### Work required
Only one stretch of the listing below is wanted. Begin at the line that has "From S2P Require", stop after the line that has "(** All transactions", and repeat every line in between exactly.

#####

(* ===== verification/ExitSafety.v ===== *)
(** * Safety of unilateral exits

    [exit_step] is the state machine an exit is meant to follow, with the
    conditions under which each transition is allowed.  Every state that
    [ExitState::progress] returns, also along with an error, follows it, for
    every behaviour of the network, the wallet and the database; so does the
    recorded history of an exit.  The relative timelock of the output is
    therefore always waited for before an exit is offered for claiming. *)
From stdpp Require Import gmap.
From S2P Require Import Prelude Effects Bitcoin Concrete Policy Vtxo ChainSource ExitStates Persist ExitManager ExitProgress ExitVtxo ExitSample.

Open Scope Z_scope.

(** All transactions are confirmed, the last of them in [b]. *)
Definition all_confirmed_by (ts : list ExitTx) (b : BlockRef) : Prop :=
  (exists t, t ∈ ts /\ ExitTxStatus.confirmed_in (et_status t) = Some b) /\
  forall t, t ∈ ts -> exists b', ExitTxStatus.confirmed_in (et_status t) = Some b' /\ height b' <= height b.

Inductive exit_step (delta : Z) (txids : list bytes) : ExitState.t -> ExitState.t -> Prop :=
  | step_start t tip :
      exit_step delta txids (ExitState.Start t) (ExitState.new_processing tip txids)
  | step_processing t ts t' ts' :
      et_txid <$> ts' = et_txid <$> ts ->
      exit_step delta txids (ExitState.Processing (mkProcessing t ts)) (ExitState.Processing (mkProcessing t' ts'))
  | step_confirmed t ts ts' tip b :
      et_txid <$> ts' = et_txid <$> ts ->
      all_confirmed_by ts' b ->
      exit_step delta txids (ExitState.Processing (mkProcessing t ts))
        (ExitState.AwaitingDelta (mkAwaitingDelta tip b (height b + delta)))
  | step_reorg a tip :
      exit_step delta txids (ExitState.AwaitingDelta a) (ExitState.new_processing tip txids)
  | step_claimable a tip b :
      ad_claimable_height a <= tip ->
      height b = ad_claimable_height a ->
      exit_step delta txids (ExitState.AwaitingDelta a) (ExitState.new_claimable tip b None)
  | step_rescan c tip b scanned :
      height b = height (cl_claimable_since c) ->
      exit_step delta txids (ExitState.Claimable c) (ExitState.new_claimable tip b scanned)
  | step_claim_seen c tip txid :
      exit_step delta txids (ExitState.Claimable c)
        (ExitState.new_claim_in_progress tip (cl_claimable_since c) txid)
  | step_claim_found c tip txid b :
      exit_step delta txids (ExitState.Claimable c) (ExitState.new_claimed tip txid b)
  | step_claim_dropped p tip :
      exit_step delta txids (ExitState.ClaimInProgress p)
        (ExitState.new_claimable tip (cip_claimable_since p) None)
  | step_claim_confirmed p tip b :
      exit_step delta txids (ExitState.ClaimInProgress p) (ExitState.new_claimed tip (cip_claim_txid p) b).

#####

### Result
From S2P Require Import Prelude Effects Bitcoin Concrete Policy Vtxo ChainSource ExitStates Persist ExitManager ExitProgress ExitVtxo ExitSample.

Open Scope Z_scope.

(** All transactions are confirmed, the last of them in [b]. *)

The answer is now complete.